This notebook analyses Commonwealth Hansard XML files from this GitHub repository. Give it a year
(between 1901 and 1980), and a house
(either 'hofreps' or 'senate'), and it will download all the proceedings of that year and house, extract some basic data about debates and speeches, and provide the results as a dataframe for exploration.
import requests
import requests_cache
from bs4 import BeautifulSoup
from requests.adapters import HTTPAdapter
from requests.packages.urllib3.util.retry import Retry
from tqdm.auto import tqdm
import arrow
import pandas as pd
import altair as alt
s = requests_cache.CachedSession()
retries = Retry(total=5, backoff_factor=1, status_forcelist=[ 502, 503, 504 ])
s.mount('https://', HTTPAdapter(max_retries=retries))
s.mount('http://', HTTPAdapter(max_retries=retries))
Note that the GitHub API only allows 60 unauthorised requests per hour. So it's a good idea to cache things. Note that requests to download files aren't included in the API tally. If you need more requests you'll need to use authentication.
API_URL = 'https://api.github.com/repos/wragge/hansard-xml/contents'
Set the year and house you're interested in.
year = '1901' # 1901 to 1980
house = 'hofreps' # hofreps or senate
def count_words(para):
'''
Count the number of words in an element.
'''
words = 0
for string in para.stripped_strings:
words += len(string.split())
return words
def get_paras(section):
'''
Find all the para type containers in an element and count the total number of words.
'''
words = 0
for para in section.find_all(['para', 'quote', 'list'], recursive=False):
words += count_words(para)
return words
def get_words_in_speech(start, speech):
'''
Get the top-level containers in a speech and find the total number of words across them all.
'''
words = 0
words += get_paras(start)
words += get_paras(speech)
for cont in speech.find_all('continue', recursive=False):
cont_start = cont.find('talk.start', recursive=False)
words += get_paras(cont_start)
words += get_paras(cont)
return words
def get_interjections(speech):
'''
Get details of any interjections within a speech.
'''
speeches = []
for index, intj in enumerate(speech.find_all('interjection', recursive=False)):
start = intj.find('talk.start', recursive=False)

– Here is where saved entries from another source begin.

(** C3. [computeSharedSecret] fails with [InvalidDhParameters] exactly
    when [prime] is not a safe prime of the expected bit length or
    [theirPower] is not strictly between 1 and [prime - 1]; it succeeds
    only when both conditions hold, and then with the shared secret. *)
Theorem dh_parameters_checked (bits g p ourExponent theirPower : Z) :
  (computeSharedSecret bits g p ourExponent theirPower = Err InvalidDhParameters
   <-> ~ valid_parameters bits p theirPower) /\
  (forall secret,
     computeSharedSecret bits g p ourExponent theirPower = Ok secret ->
     valid_parameters bits p theirPower /\
     secret = theirPower ^ ourExponent mod p).
Proof.
  unfold computeSharedSecret.
  pose proof (checks_spec bits p theirPower) as Hc.
  destruct (is_safe_prime p && (bit_length p =? bits) && (1 <? theirPower)
            && (theirPower <? p - 1)).
  - assert (valid_parameters bits p theirPower) as Hv by (by apply Hc).
    split.
    + split; [discriminate | intros Hno; by destruct Hno].
    + intros secret [= <-]. by split.
  - split.
    + split; [|done]. intros _ Hv. apply Hc in Hv. discriminate Hv.
    + intros secret Hs. discriminate Hs.
Qed.

End DhParameters.

(** ** Runs on concrete inputs *)

(** [-77] is the byte [0x4d] followed by the sign byte. *)
Example serializeAccessHash_negative :
  Sqlite.serializeAccessHash (-77) = [Byte.x4d; Byte.x01].
Proof. reflexivity. Qed.

Example serializeAccessHash_zero :
  Sqlite.serializeAccessHash 0 = [Byte.x00; Byte.x00].
Proof. reflexivity. Qed.

(** A key whose bytes spell [ver] is a blob all the same, and goes. *)
Example reset_key_ver :
  let st := Sqlite.save
              (Sqlite.setAuthKeyFor 2 (Some [Byte.x76; Byte.x65; Byte.x72]) Demo.fresh) in
  Sqlite.getAuthKeyFor 2 st = Some [Byte.x76; Byte.x65; Byte.x72] /\
  Sqlite.getAuthKeyFor 2 (Sqlite.reset st) = None.
Proof. vm_compute. split; reflexivity. Qed.

(** [reset] leaves the pending queue alone: a key set before it and saved
    after it is stored. *)
Example reset_keeps_pending :
  Sqlite.getAuthKeyFor 2
    (Sqlite.calls [Sqlite.SetAuthKeyFor 2 (Some [Byte.x01]); Sqlite.Reset; Sqlite.Save]
                  Demo.fresh)
  = Some [Byte.x01].
Proof. vm_compute. reflexivity. Qed.

(** With only the pts set, the other two places of the triple are [null]. *)
Example updates_state_pts_only :
  Sqlite.getUpdatesState (Sqlite.save (Sqlite.setUpdatesPts 5 Demo.fresh))
  = Some (JSON.Number 5, JSON.Null, JSON.Null).
Proof. vm_compute. reflexivity. Qed.

(** Batches 5 and 6 are applied in turn, batch 9 opens a gap, and batch 7
    is then held back with it. *)
Example on_batch_run :
  let s0 := {| UpdateManager.local_pts := 4;
               UpdateManager.phase := UpdateManager.Normal;
               UpdateManager.stored_pts := 4;
               UpdateManager.delivered := [];
               UpdateManager.buffered := [] |} in
  let batch n := {| UpdateManager.new_pts := n; UpdateManager.updates := [n] |} in
  fold_left UpdateManager.on_batch [batch 5; batch 6; batch 9; batch 7] s0
  = {| UpdateManager.local_pts := 6;
       UpdateManager.phase := UpdateManager.GapDetected;
       UpdateManager.stored_pts := 6;
       UpdateManager.delivered := [5; 6];
       UpdateManager.buffered := [batch 9; batch 7] |}.
Proof. reflexivity. Qed.

(** Three sends while the clock stands still and then goes back. *)
Example sends_run :
  (Session.sends [(Session.Content, 100); (Session.Service, 100); (Session.Content, 90)]
                 Session.fresh).1
  = [ {| Session.msg_id := 100; Session.seqno := 1; Session.kind := Session.Content |};
      {| Session.msg_id := 101; Session.seqno := 2; Session.kind := Session.Service |};
      {| Session.msg_id := 102; Session.seqno := 3; Session.kind := Session.Content |} ].
Proof. reflexivity. Qed.

(** 23 is a safe prime of five bits; 21 is no prime, 29 no safe prime, and
    a power of 1 or of [prime - 1] is refused. *)
Example computeSharedSecret_run :
  Crypto.computeSharedSecret 5 5 23 3 4 = Crypto.Ok 18 /\
  Crypto.computeSharedSecret 5 5 21 3 4 = Crypto.Err Crypto.InvalidDhParameters /\
  Crypto.computeSharedSecret 5 5 29 3 4 = Crypto.Err Crypto.InvalidDhParameters /\
  Crypto.computeSharedSecret 6 5 23 3 4 = Crypto.Err Crypto.InvalidDhParameters /\
  Crypto.computeSharedSecret 5 5 23 3 1 = Crypto.Err Crypto.InvalidDhParameters /\
  Crypto.computeSharedSecret 5 5 23 3 22 = Crypto.Err Crypto.InvalidDhParameters.
Proof. vm_compute. repeat split; reflexivity. Qed.

(** ** The theorems at concrete inputs *)

(** C4 on the row of [alice], of type [user], with id 42 and access hash
    -77, updated at time 1000: looked up one millisecond after the 24
    hours the answer is [null]; at the 24 hours sharp it is her input
    peer.  And on the row of [eve], of type [bot], the lookup throws. *)
Lemma username_lookup_ttl_witness :
  Sqlite.getPeerByUsername "Alice" 86401001 Demo.with_alice
    = (Return None, Demo.with_alice) /\
  (Sqlite.getPeerByUsername "Alice" 86401000 Demo.with_alice).1
    = Return (Some (Tl.inputPeerUser 42 (-77))) /\
  Sqlite.getPeerByUsername "eve" 1001 Demo.with_eve
    = (Throw "Invalid peer type: bot", Demo.with_eve).
Proof.
  split; [|split].
  - apply (proj1 (username_lookup_ttl Demo.with_alice "Alice" 86401001 Demo.alice
                    ltac:(vm_compute; reflexivity))).
    vm_compute. reflexivity.
  - refine (eq_trans
              (proj1 (proj1 (proj2 (username_lookup_ttl Demo.with_alice "Alice"
                                      86401000 Demo.alice _) _) _) _) _).
    + vm_compute. reflexivity.
    + vm_compute. discriminate.
    + exists []. reflexivity.
    + reflexivity.
    + vm_compute. reflexivity.
  - refine (proj1 (proj2 (proj2 (username_lookup_ttl Demo.with_eve "eve" 1001 Demo.eve
                                   _) _)) _).
    + vm_compute. reflexivity.
    + vm_compute. discriminate.
    + intros [E|[E|[E|[]]]]; discriminate E.
Defined.

(** C7 on a fresh storage: no pts set, no state; and the last values set
    before a save, whatever is set after it. *)
Lemma updates_state_roundtrip_witness :
  Sqlite.getUpdatesState
    (Sqlite.calls [Sqlite.SetUpdatesDate 3; Sqlite.Save] Demo.fresh) = None /\
  Sqlite.getUpdatesState
    (Sqlite.calls
       ([Sqlite.SetUpdatesPts 1; Sqlite.SetUpdatesPts 5; Sqlite.SetUpdatesDate 6;
         Sqlite.Save; Sqlite.SetUpdatesSeq 7]
        ++ Sqlite.Save :: [Sqlite.SetUpdatesPts 9]) Demo.fresh)
  = Some (JSON.Number 5, JSON.Number 6, JSON.Number 7).
Proof.
  split.
  - apply (proj1 (updates_state_roundtrip Demo.fresh
                    [Sqlite.SetUpdatesDate 3; Sqlite.Save] [] [] 0 0 0)).
    + split; [vm_compute; reflexivity | constructor].
    + reflexivity.
  - apply (proj2 (updates_state_roundtrip Demo.fresh []
                    [Sqlite.SetUpdatesPts 1; Sqlite.SetUpdatesPts 5;
                     Sqlite.SetUpdatesDate 6; Sqlite.Save; Sqlite.SetUpdatesSeq 7]
                    [Sqlite.SetUpdatesPts 9] 5 6 7)).
    + repeat constructor.
    + repeat constructor.
    + reflexivity.
    + reflexivity.
    + reflexivity.
Defined.

(** C8 on a fresh storage: channel 7 set among others, and channel 7 left
    out. *)
Lemma channel_pts_roundtrip_witness :
  Sqlite.getChannelPts 7
    (Sqlite.save (Sqlite.setManyChannelPts {[7 := 3; 8 := 9]} Demo.fresh)) = Some 3 /\
  Sqlite.getChannelPts 7
    (Sqlite.calls [Sqlite.SetManyChannelPts {[8 := 9]}; Sqlite.Save] Demo.fresh) = None.
Proof.
  split.
  - apply (proj1 (channel_pts_roundtrip Demo.fresh {[7 := 3; 8 := 9]} 7 3 [])).
    vm_compute. reflexivity.
  - apply (proj2 (proj2 (channel_pts_roundtrip Demo.fresh ∅ 7 3
                           [Sqlite.SetManyChannelPts {[8 := 9]}; Sqlite.Save]))).
    + split; [vm_compute; reflexivity | constructor].
    + repeat constructor.
Defined.
(** * Gestore Appuntamenti: a verified model of [app.py]

    The development embeds the appointment entity [Appuntamento] and the
    controller [GestoreAppuntamenti] of [app.py], together with the parts of
    the Python library they call ([str.strip], [int], [datetime],
    [timedelta]), and proves the properties of the specification on them.

    Conventions.
    - A Python [str] is a Rocq [string]; a character stands for a code point
      below 256, the range on which [str.strip] and [int] are modelled.
    - A Python exception is a value of [exn]; a computation that may raise
      returns [res A].
    - Methods of the controller run in the state monad [M] over [World]:
      the attributes of the window object, the content of [SAVE_FILE], the
      message boxes shown so far and the allocator of object identities.
    - What the user and the file system do is an argument of the callback:
      the reply to a yes/no box, the selection of the list box, the outcome
      of a write.
    - [datetime.fromisoformat] accepts different strings in different
      versions of Python: the program is embedded over any parser that
      reads back what [isoformat] writes and returns only [datetime] values
      (the class [Fromisoformat]); the grammar Python documents for the
      versions 3.7 to 3.10 is an instance, with which the examples are
      evaluated.

    Organisation: the program and the library ([PyStr], [PyInt],
    [PyDatetime], [Appuntamento], [GestoreAppuntamenti]); the notions of the
    statements ([Notions], [MoreNotions]); the lemmas; the claims
    ([Claims]); further properties of the code ([Extras]). *)

From Stdlib Require Import ZArith Lia Ascii String.
From stdpp Require Import base option list sorting gmap strings.

Local Open Scope Z_scope.

(** ** Exceptions and results *)

Inductive exn :=
| KeyError | TypeError | ValueError | AttributeError
| OverflowError | IndexError | OSError.

Inductive res (A : Type) :=
| Ret (a : A)
| Raise (e : exn).
Arguments Ret {A} a.
Arguments Raise {A} e.

Definition res_bind {A B} (m : res A) (k : A -> res B) : res B :=
  match m with
  | Ret a => k a
  | Raise e => Raise e
  end.

Declare Scope res_scope.
Delimit Scope res_scope with res.
Notation "x <- m ; k" := (res_bind m (fun x => k))
  (at level 20, m at level 100, k at level 200, right associativity)
  : res_scope.
Local Open Scope res_scope.

Definition is_Ret {A} (r : res A) : bool :=
  match r with Ret _ => true | Raise _ => false end.

Definition raises {A} (r : res A) : Prop := exists e, r = Raise e.

(** ** Python strings *)

Module PyStr.

(** [str.isspace] on one character: the code points below 256 that Python
    treats as whitespace. *)
Definition isspace (c : ascii) : bool :=
  let n := Z.of_N (Ascii.N_of_ascii c) in
  ((9 <=? n) && (n <=? 13)) || ((28 <=? n) && (n <=? 32))
  || (n =? 133) || (n =? 160).

Fixpoint lstrip (s : string) : string :=
  match s with
  | EmptyString => EmptyString
  | String c s' => if isspace c then lstrip s' else s
  end.

Fixpoint rstrip (s : string) : string :=
  match s with
  | EmptyString => EmptyString
  | String c s' =>
      match rstrip s' with
      | EmptyString => if isspace c then EmptyString else String c EmptyString
      | r => String c r
      end
  end.

(** [s.strip()] *)
Definition strip (s : string) : string := rstrip (lstrip s).

(** Value of a decimal digit character. *)
Definition digit (c : ascii) : option Z :=
  let n := Z.of_N (Ascii.N_of_ascii c) in
  if (48 <=? n) && (n <=? 57) then Some (n - 48) else None.

Definition digit_char (d : Z) : ascii :=
  Ascii.ascii_of_N (Z.to_N (48 + d `mod` 10)).

(** [s.split(sep)] for a one-character separator. *)
Fixpoint split (sep : ascii) (s : string) : list string :=
  match s with
  | EmptyString => [EmptyString]
  | String c s' =>
      if Ascii.eqb c sep then EmptyString :: split sep s'
      else match split sep s' with
           | [] => [String c EmptyString]
           | p :: ps => String c p :: ps
           end
  end.

(** The [w] low decimal digits of [n], most significant first. *)
Fixpoint zfill (w : nat) (n : Z) : string :=
  match w with
  | O => EmptyString
  | S w' => zfill w' (n `div` 10) +:+ String (digit_char n) EmptyString
  end.
(** X20: when the feature-state enumerators are distinct and not negative,
    [pax_status_str] names each of the four states and
    [pax_status_simple_str] each of the two; so the state a validator
    leaves behind always indexes its table within bounds, at a non-null
    name. *)
Theorem pax_status_str_covers_states :
  Forall (fun x => 0 <= x) (feature_states H) ->
  NoDup (feature_states H) ->
  Forall (fun x => 0 <= x) (simple_feature_states H) ->
  NoDup (simple_feature_states H) ->
  (table_entry (pax_status_str H) (PAX_FEATURE_DISABLED H) =
     Some (Some "disabled") /\
   table_entry (pax_status_str H) (PAX_FEATURE_OPTIN H) =
     Some (Some "opt-in") /\
   table_entry (pax_status_str H) (PAX_FEATURE_OPTOUT H) =
     Some (Some "opt-out") /\
   table_entry (pax_status_str H) (PAX_FEATURE_FORCE_ENABLED H) =
     Some (Some "force enabled")) /\
  (table_entry (pax_status_simple_str H) (PAX_FEATURE_SIMPLE_DISABLED H) =
     Some (Some "disabled") /\
   table_entry (pax_status_simple_str H) (PAX_FEATURE_SIMPLE_ENABLED H) =
     Some (Some "enabled")) /\
  (forall state, exists name,
     table_entry (pax_status_str H)
       (snd (pax_feature_validate_state H state)) = Some (Some name)) /\
  (forall state, exists name,
     table_entry (pax_status_simple_str H)
       (snd (pax_feature_simple_validate_state H state)) = Some (Some name)).
Proof.
  unfold feature_states, simple_feature_states.
  intros Hpos Hnd Hpos' Hnd'.
  repeat match goal with
  | Hx : Forall _ (_ :: _) |- _ => inversion Hx; clear Hx; subst
  | Hx : NoDup (_ :: _) |- _ => inversion Hx; clear Hx; subst
  end.
  repeat match goal with
  | Hx : ~ _ ∈ _ |- _ => rewrite list_elem_of_In in Hx; simpl in Hx
  | Hx : ~ In _ _ |- _ => simpl in Hx
  end.
  assert (Hfour :
    table_entry (pax_status_str H) (PAX_FEATURE_DISABLED H) =
      Some (Some "disabled") /\
    table_entry (pax_status_str H) (PAX_FEATURE_OPTIN H) =
      Some (Some "opt-in") /\
    table_entry (pax_status_str H) (PAX_FEATURE_OPTOUT H) =
      Some (Some "opt-out") /\
    table_entry (pax_status_str H) (PAX_FEATURE_FORCE_ENABLED H) =
      Some (Some "force enabled")).
  { rewrite !table_entry_nonneg by assumption.
    unfold pax_status_str, designated. cbv beta iota delta [fold_left].
    repeat split;
      repeat first
        [ apply (designated_step_same _ (_, _))
        | apply (designated_step_other _ (_, _)); [simpl; lia |] ]. }
  assert (Htwo :
    table_entry (pax_status_simple_str H) (PAX_FEATURE_SIMPLE_DISABLED H) =
      Some (Some "disabled") /\
    table_entry (pax_status_simple_str H) (PAX_FEATURE_SIMPLE_ENABLED H) =
      Some (Some "enabled")).
  { rewrite !table_entry_nonneg by assumption.
    unfold pax_status_simple_str, designated.
    cbv beta iota delta [fold_left].
    repeat split;
      repeat first
        [ apply (designated_step_same _ (_, _))
        | apply (designated_step_other _ (_, _)); [simpl; lia |] ]. }
  split; [exact Hfour |]. split; [exact Htwo |]. split.
  - intros state.
    pose proof (pax_feature_validate_state_legal H
                  (snd (pax_feature_validate_state H state))) as Hl.
    assert (Hin : In (snd (pax_feature_validate_state H state))
                     (feature_states H)).
    { unfold pax_feature_validate_state. destruct (_ || _) eqn:Hb; simpl.
      - apply pax_feature_validate_state_legal.
        unfold pax_feature_validate_state. rewrite Hb. reflexivity.
      - unfold feature_states. simpl. auto. }
    unfold feature_states in Hin. simpl in Hin.
    destruct Hfour as (Ha & Hb & Hc & Hd).
    destruct Hin as [<- | [<- | [<- | [<- | []]]]]; eauto.
  - intros state.
    assert (Hin : In (snd (pax_feature_simple_validate_state H state))
                     (simple_feature_states H)).
    { unfold pax_feature_simple_validate_state.
      destruct (_ || _) eqn:Hb; simpl.
      - apply pax_feature_simple_validate_state_legal.
        unfold pax_feature_simple_validate_state. rewrite Hb. reflexivity.
      - unfold simple_feature_states. simpl. auto. }
    unfold simple_feature_states in Hin. simpl in Hin.
    destruct Htwo as (Ha & Hb).
    destruct Hin as [<- | [<- | []]]; eauto.
Qed.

speaker = start.find('talker')
name = speaker.find('name', role='metadata').string
id = speaker.find('name.id').string
words = get_words_in_speech(start, intj)
speeches.append({'interjection_idx': index, 'speaker': name, 'id': id, 'type': intj.name, 'words': words})
return speeches
def get_speeches(debate):
'''
Get details of any speeches in a debate (or subdebate)
'''
speeches = []
for index, speech in enumerate(debate.find_all(['speech', 'question', 'answer'], recursive=False)):
start = speech.find('talk.start', recursive=False)
speaker = start.find('talker')
name = speaker.find('name', role='metadata').string
id = speaker.find('name.id').string
words = get_words_in_speech(start, speech)
speeches.append({'speech_idx': index, 'speaker': name, 'id': id, 'type': speech.name, 'words': words})
# Interjections are within a speech
interjections = get_interjections(speech)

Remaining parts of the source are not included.